Шрифт:
Закладка:
С бедняками у меня проблем не возникло. Они с охотой взялись за привычную работу — строительство шалашей, ловлю рыбы, сбор съедобных корений, ягод и грибов. Между собой они ладили, и если не считать мелких недоразумений особенных хлопот мне не доставляли. Я назначил Холина старшим и перепоручил ему руководство всем этой разношерстной компанией. Зато дворяне не переставали меня удивлять. Привлекать их к поиску пропитания я не мог, потому что воины не умели и не хотели ни охотиться, ни рыбачить. Заниматься строительством и благоустройством своего временного убежища они тоже не собирались. Обычно подобную работу за них всегда выполняли оруженосцы и слуги. Вот и получилось, что пока большинство из нас трудилось не покладая рук, воины ели, спали и бездельничали.
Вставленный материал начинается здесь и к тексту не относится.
(* ===== verification/ShmProps.v ===== *)
(** What the shared-memory engine promises its clients, call by call. *)
From S2P Require Import Prelude Ethernet Shm.
Local Open Scope Z_scope.

(** C33. The nearby list implements a set of at most sixteen addresses: under
    the spin lock, registering adds the address unless the set is full,
    unregistering removes it (swapping the last entry into its place),
    resetting empties it, the query and the listing answer for exactly that
    set, and every operation keeps the list duplicate-free and frees the lock. *)
Theorem nearby_refines_set {E} (a : MAC) (s : Ipc) :
  nearby_ok (blk s) →
  let S := nearby_set (blk s) in
  (∃ s', register_nearby_entity (E := E) a s = (Ret tt, s', []) ∧ nearby_ok (blk s') ∧
     nearby_set (blk s') = if decide (a ∈ S ∨ (size S < 16)%nat) then {[a]} ∪ S else S) ∧
  (∃ s', unregister_nearby_entity (E := E) a s = (Ret tt, s', []) ∧ nearby_ok (blk s') ∧
     nearby_set (blk s') = S ∖ {[a]}) ∧
  (∃ s', reset_entities_nearby (E := E) s = (Ret tt, s', []) ∧ nearby_ok (blk s') ∧
     nearby_set (blk s') = ∅) ∧
  is_entity_nearby (E := E) a s = (Ret (bool_decide (a ∈ S)), s, []) ∧
  (∃ l, get_entities_nearby (E := E) s = (Ret l, s, []) ∧ NoDup l ∧ list_to_set l = S).
Proof.
  intros Hok. cbv zeta. split; [by apply nearby_register_ok|].
  split; [by apply nearby_unregister_ok|]. split; [by apply nearby_reset_ok|]. split.
  - rewrite is_nearby_run by apply Hok. do 3 f_equal. apply bool_decide_ext.
    rewrite nearby_scan_in. by rewrite elem_of_nearby_set.
  - exists (nearby_list (blk s)). rewrite get_nearby_run by apply Hok.
    split; [done|]. split; [apply Hok|done].
Qed.

Lemma nearby_refines_set_witness :
  let s := mk_ipc (set_nearby 2 (<[0%nat := BROADCAST_ADDR]> (nearby_entities init_block)) init_block)
             None in
  ∃ s', unregister_nearby_entity (E := unit) BROADCAST_ADDR s = (Ret tt, s', []) ∧
    nearby_ok (blk s') ∧ nearby_set (blk s') = nearby_set (blk s) ∖ {[BROADCAST_ADDR]}.
Proof.
  apply (nearby_refines_set (E := unit) BROADCAST_ADDR).
  split; [reflexivity|]. split; [vm_compute; split; congruence|]. split; [|reflexivity].
  apply (bool_decide_unpack _). vm_compute. exact I.
Defined.

(** Service registration: with [n] services registered and the directory
    lock free, the next registration gets port 1000 + n (non-zero, different
    from every port given before), leaves the other entries alone and frees the
    lock; the seventeenth is refused with 0. A name shorter than 64 bytes that
    is new is then found by name; a longer one is stored truncated and its
    lookup misses it. *)
Theorem directory_register {E} (pid : Z) (name : list Z) (ty : Z) (n : nat) (s : Ipc) :
  dir_ok n (blk s) → sem_is DIRECTORY_SEM 1 s →
  (n = 16%nat → registerService (E := E) pid name ty s = (Ret 0, s, [])) ∧
  ((n < 16)%nat → ∃ s',
     registerService (E := E) pid name ty s = (Ret (1000 + Z.of_nat n), s', []) ∧
     dir_ok (Datatypes.S n) (blk s') ∧ sems s' = sems s ∧
     (∀ i, i ≠ n → entries (blk s') !! i = entries (blk s) !! i) ∧
     ((length (c_str name) < 64)%nat →
      (∀ i e, entries (blk s) !! i = Some e → de_active e = true → component_name e ≠ c_str name) →
      lookupService (E := E) name s' = (Ret (1000 + Z.of_nat n), s', [])) ∧
     ((64 ≤ length (c_str name))%nat →
      (∀ i e, entries (blk s) !! i = Some e → (length (component_name e) < 64)%nat) →
      lookupService (E := E) name s' = (Ret 0, s', []))).
Proof.
  intros Hd Hs. pose proof (registerService_run (E := E) pid name ty n s Hd Hs) as Hrun. split.
  { intros ->. by rewrite Hrun. }
  intros Hn. rewrite decide_True in Hrun by done. eexists. split; [exact Hrun|].
  pose proof (dir_ok_register n (blk s) name ty pid Hd Hn) as Hd'.
  split; [exact Hd'|]. split; [done|]. split; [intros i Hi; by apply list_lookup_insert_ne|].
  destruct Hd as (_ & Hl & _ & He). split.
  - intros Hlen Hnew. rewrite lookupService_run. cbn [blk set_blk set_directory entries].
    rewrite (find_index_eq _ _ n (mk_entry true (stored_name name) ty (BASE_PORT + Z.of_nat n) pid)).
    + rewrite list_lookup_insert_eq by lia. done.
    + apply list_lookup_insert_eq. lia.
    + simpl. rewrite c_str_stored by done. by apply bool_decide_eq_true.
    + intros j e Hj Hje. rewrite list_lookup_insert_ne in Hje by lia.
      destruct (de_active e) eqn:Ha; [|done]. simpl. apply bool_decide_eq_false. eauto.
  - intros Hlen Hshort. rewrite lookupService_run. cbn [blk set_blk set_directory entries].
    destruct (find_index _ _) as [i|] eqn:Ef; [|done]. exfalso.
    apply find_index_Some in Ef as [(e & Hi & Ha) _].
    apply andb_true_iff in Ha as [_ Ha%bool_decide_eq_true].
    apply list_lookup_insert_Some in Hi as [(-> & <- & _)|[_ Hi]].
    + simpl in Ha. apply (f_equal length) in Ha. unfold stored_name, NAME_SIZE in Ha.
      rewrite length_take in Ha. lia.
    + specialize (Hshort _ _ Hi). rewrite Ha in Hshort. lia.
Qed.

Definition fresh_ipc : Ipc := mk_ipc init_block (Some (initial_sems (λ _, true))).

Lemma dir_ok_init : dir_ok 0 (blk fresh_ipc).
Proof.
  split; [lia|]. split; [done|]. split; [done|]. intros i e Hi. simpl in Hi.
  apply (lookup_replicate_1 16 zero_entry) in Hi as [-> _]. split; [done|lia].
Qed.

Lemma directory_register_witness :
  ∃ s', registerService (E := unit) 7 [84; 101] 5 fresh_ipc = (Ret 1000, s', []) ∧
        dir_ok 1 (blk s') ∧ lookupService (E := unit) [84; 101] s' = (Ret 1000, s', []).
Proof.
  destruct (directory_register (E := unit) 7 [84; 101] 5 0 fresh_ipc) as [_ H].
  - exact dir_ok_init.
  - reflexivity.
  - destruct H as (s' & H1 & H2 & _ & _ & H3 & _); [lia|].
    exists s'. split; [exact H1|]. split; [exact H2|]. apply H3.
    + simpl. lia.
    + intros i e Hi Ha. apply (lookup_replicate_1 16 zero_entry) in Hi as [-> _]. discriminate.
Defined.

(** Registering a client: with a free slot the process gets the first
    inactive one, marked active and starting at the current publish counter.
    With all sixteen taken the constructor throws, and its cleanup removes the
    semaphore set, after which every send of every process returns -1 and every
    zero-copy receive returns null. *)
Theorem register_client_full_breaks_ipc {E} (pid : Z) (s : Ipc) :
  sem_is REGISTRY_SEM 1 s → length (client_registry (blk s)) = 16%nat →
  (∀ i c, client_registry (blk s) !! i = Some c → cl_active c = false →
     ∃ j s', register_client (E := E) pid s = (Ret j, s', []) ∧ (j ≤ i)%nat ∧ sems s' = sems s ∧
       client_registry (blk s')
         = <[j := mk_client true pid (publish_sequence_id (blk s))]> (client_registry (blk s))) ∧
  ((∀ i c, client_registry (blk s) !! i = Some c → cl_active c = true) →
     ∃ s', register_client (E := E) pid s
             = (Throw "Failed to register client: No available slots", s', []) ∧
       (∀ src dst proto data size,
          send (E := E) src dst proto data size s' = (Ret (-1), s', [])) ∧
       (∀ me target, receive_zerocopy (E := E) me false target s' = (Ret None, s', []))).
Proof.
  intros Hs Hlen. pose proof (register_client_run (E := E) pid s Hs) as Hrun. split.
  - intros i c Hi Hc. destruct (find_index _ _) as [j|] eqn:Ef.
    + exists j. eexists. split; [exact Hrun|]. split; [|done].
      apply find_index_Some in Ef as [_ Hfirst]. destruct (decide (j ≤ i)%nat); [done|].
      specialize (Hfirst i c ltac:(lia) Hi). by rewrite Hc in Hfirst.
    + apply (find_index_None _ _ c) in Ef; [simpl in Ef; by rewrite Hc in Ef|].
      by eapply list_elem_of_lookup_2.
  - intros Hall. destruct (find_index _ _) as [j|] eqn:Ef.
    + apply find_index_Some in Ef as [(c & Hc & Ha) _]. by rewrite (Hall _ _ Hc) in Ha.
    + eexists. split; [exact Hrun|]. split; intros.
      * by apply send_removed.
      * by apply receive_zerocopy_removed.
Qed.

Lemma register_client_full_breaks_ipc_witness :
  ∃ s', register_client (E := unit) 99
          (set_blk (set_registry (replicate 16 (mk_client true 1 0))) fresh_ipc)
          = (Throw "Failed to register client: No available slots", s', []) ∧
    send (E := unit) None LOCAL_ADDR 1 [1] 1 s' = (Ret (-1), s', []).
Proof.
  destruct (register_client_full_breaks_ipc (E := unit) 99
    (set_blk (set_registry (replicate 16 (mk_client true 1 0))) fresh_ipc)) as [_ H].
  - reflexivity.
  - reflexivity.
  - destruct H as (s' & H1 & H2 & _).
    + intros i c Hi. apply (lookup_replicate_1 16 (mk_client true 1 0)) in Hi as [-> _]. reflexivity.
    + exists s'. split; [exact H1|apply H2].
Defined.

(** C18. A send in a quiescent ring whose slot is free returns the frame size,
    keeps the ring well formed with one more message published, and delivers:
    an active client that then asks for that sequence number gets the slot, and
    the slot holds exactly the sender's addresses, the network-order protocol
    number, the length and the [size] data bytes. *)
Theorem shm_send_delivers {E} (src : option MAC) (dst : MAC) (proto : Z) (data : list Z)
    (size : Z) (me : nat) (c : ClientState) (s : Ipc) :
  sems_ok s → ring_ok (blk s) → publish_sequence_id (blk s) + 1 < 2 ^ 63 →
  slot_free (client_registry (blk s)) (claim_sequence_id (blk s)) = true →
  0 ≤ size ≤ ETH_MTU → size ≤ Z.of_nat (length data) →
  client_registry (blk s) !! me = Some c → cl_active c = true →
  let t := claim_sequence_id (blk s) in
  ∃ s' s'' idx slot,
    send (E := E) src dst proto data size s = (Ret (HEADER_SIZE + size), s', []) ∧
    sems_ok s' ∧ ring_ok (blk s') ∧ publish_sequence_id (blk s') = t ∧
    receive_zerocopy (E := E) me false t s' = (Ret (Some idx), s'', []) ∧
    buffer (blk s'') !! idx = Some slot ∧ slot_seq slot = t ∧
    dhost (slot_frame slot) = dst ∧ shost (slot_frame slot) = default LOCAL_ADDR src ∧
    ftype (slot_frame slot) = htons proto ∧ data_length (slot_frame slot) = size ∧
    take (Z.to_nat size) (fdata (slot_frame slot)) = take (Z.to_nat size) data.
Proof.
  intros Hsems Hring Hlt Hfree Hsz Hdata Hc Ha. cbv zeta.
  assert (0 ≤ claim_sequence_id (blk s)) as H0 by (destruct Hring as (_&_&_&?&?); lia).
  destruct (slot_in_range _ _ Hring H0) as (sl & Hsl & Hlsl).
  pose proof (send_free (E := E) src dst proto data size s sl Hsems Hring Hfree Hsz Hdata Hsl) as Hsend.
  set (f := slot_write src dst proto data size (slot_frame sl)) in *.
  pose proof (length_slot_write src dst proto data size _ Hlsl Hsz) as Hlf. fold f in Hlf.
  pose proof Hring as (Hlb & Hlr & _).
  destruct Hsems as (l & Hl & Hll & Hcl & Hnn).
  destruct (lookup_lt_is_Some_2 l (CONTROL_SEMS + me)) as [n Hn].
  { apply lookup_lt_Some in Hc. unfold CONTROL_SEMS. lia. }
  assert (sem_is (CONTROL_SEMS + me) (n + 1) (sent f s)) as Hsem.
  { unfold sem_is, sent. simpl sems. rewrite Hl. cbn [fmap option_fmap option_map mbind option_bind].
    rewrite (signal_clients_lookup _ _ _ c n) by done. by rewrite Ha. }
  pose proof (semop_wait_run (E := E) _ _ _ Hsem) as Hwait.
  rewrite decide_True in Hwait by (specialize (Hnn _ _ Hn); lia).
  eexists _, _, _, (mk_slot (claim_sequence_id (blk s)) f).
  split; [exact Hsend|]. split; [by apply sems_ok_sent; exists l|].
  split; [by apply ring_ok_sent|]. split; [done|]. split.
  - unfold receive_zerocopy. rewrite (bind_pure _ _ _ _ _ Hwait). cbn [negb]. mstep.
    unfold sent at 1, set_sem. cbn [blk buffer set_publish set_buffer].
    rewrite list_lookup_insert_eq by (by eapply lookup_lt_Some). mstep.
    rewrite decide_False by (intros Hx; by apply Hx). done.
  - unfold sent, set_sem. cbn [blk buffer set_publish set_buffer].
    rewrite list_lookup_insert_eq by (by eapply lookup_lt_Some).
    repeat split. unfold f, slot_write, splice; simpl.
    rewrite take_app_eq by (rewrite length_take; lia). done.
Qed.

Definition one_client : Ipc :=
  set_blk (set_registry (<[0%nat := mk_client true 1 0]> (client_registry init_block))) fresh_ipc.

Lemma one_client_sems : sems_ok one_client.
Proof.
  exists (initial_sems (λ _, true)). split; [done|]. split; [done|]. split; [done|].
  intros i n Hi. assert (Forall (λ n, 0 ≤ n) (initial_sems (λ _, true))) as Hall.
  { unfold initial_sems. simpl. repeat constructor; lia. }
  by eapply Forall_lookup_1 in Hall.
Qed.

Lemma one_client_ring : ring_ok (blk one_client).
Proof.
  split; [done|]. split; [done|]. split; [|simpl; lia]. intros i sl Hi.
  apply (lookup_replicate_1 32 zero_slot) in Hi as [-> _]. done.
Qed.

Lemma shm_send_delivers_witness :
  ∃ s' s'' idx slot,
    send (E := unit) None BROADCAST_ADDR 0x88B5 [1; 2; 3] 3 one_client = (Ret 17, s', []) ∧
    receive_zerocopy (E := unit) 0 false 1 s' = (Ret (Some idx), s'', []) ∧
    buffer (blk s'') !! idx = Some slot ∧ take 3 (fdata (slot_frame slot)) = [1; 2; 3].
Proof.
  destruct (shm_send_delivers (E := unit) None BROADCAST_ADDR 0x88B5 [1; 2; 3] 3 0
    (mk_client true 1 0) one_client)
    as (s' & s'' & idx & slot & H1 & _ & _ & _ & H2 & H3 & _ & _ & _ & _ & _ & H4).
  - exact one_client_sems.
  - exact one_client_ring.
  - reflexivity.
  - reflexivity.
  - unfold ETH_MTU. lia.
  - simpl. lia.
  - reflexivity.
  - reflexivity.
  - exists s', s'', idx, slot. split; [exact H1|]. split; [exact H2|]. split; [exact H3|exact H4].
Defined.


Definition full_ring : Ipc :=
  set_blk (λ b, set_publish 31 (set_claim 32 b)) one_client.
Если простолюдины на мои вопросы отвечали охотно, то большинство дворян старались уклониться от разговора. Нормально поговорить мне удалось только с Рипоном и с самым пожилым из освобожденных дворян Пошуном из Серена. Они рассказали мне о своей жизни и честно признались, за что их отправили в тюрьму. Обоим вменялось в вину предательство, оскорбление королевского дома и связь с заговорщиками. Конечно, за собой они никакой вины не чувствовали. Насколько я понял, старший брат Рипона действительно принимал участие в восстании. Воин сгинул где-то в катакомбах под королевским дворцом. Тело так и не нашли и младшему брату пришлось отвечать за старшего. Пошуну признаваться вообще было не в чем. Он несколько раз в большой компании нелестно отозвался о Мароне и выразил сомнения по поводу его высокого происхождения. На этом его прегрешения перед властью заканчивались.
— Клятву, данную королю, я не нарушал, — сетовал он, — и в заговоре не участвовал, а меня все равно арестовали. Даже толком и не объяснили за что. Сразу отправили в тюрьму.
Слушая своих новых товарищей, я только качал головой и думал о том, что после всего, что король сотворил с ними, они, скорее всего, не откажутся присоединиться к моей борьбе.
И, тем не менее, в лагере творились странные дела, которые мне ужасно не нравились. Для начала мои спутники разделили «поляну Тагона» на две части — господскую и черную. В одной расположились бывшие богачи, а в другой бедняки. Люди спали, ели и даже отправляли естественную надобность по разные стороны поляны. Слава богам они пока не догадались отгородиться друг от друга забором.
Со временем я подметил еще одну неприятную особенность — по мере выздоровления дворяне стали проявлять неожиданную строптивость. Казалось люди лишившиеся дома и отсидевшие в тюрьме несколько месяцев должны были просто радоваться свалившейся на них свободе и возможности восстановить силы, но похоже постояльцы «поляны Тагона» думали по-другому. Я не учел заносчивость богачей, их брезгливость и привычку жить в хороших условиях. Даже тюремные казематы не смогли вытравить из них врожденную спесь. Конечно, во время войны в походных лагерях воины могли довольствоваться малым, но даже там к их услугам всегда было вино и продажные женщины. Качество еды их вполне устраивало, а вот ночевки под открытым небом, отсутствие бани и элементарных удобств раздражали сверх всякой меры. Прожив на «поляне Тагона» несколько дней они отправили ко мне переговорщика.
Рипон явился рано утром. Бывший арестант заметно поправился и уже не выглядел таким изможденным, как в первый день нашего знакомства.
— Здравствуй, Тибон, — сказал он, — хочу с тобой поговорить.
Я отложил в сторону топор, которым рубил дрова, вытер мокрый лоб и присел на ствол поваленного дерева.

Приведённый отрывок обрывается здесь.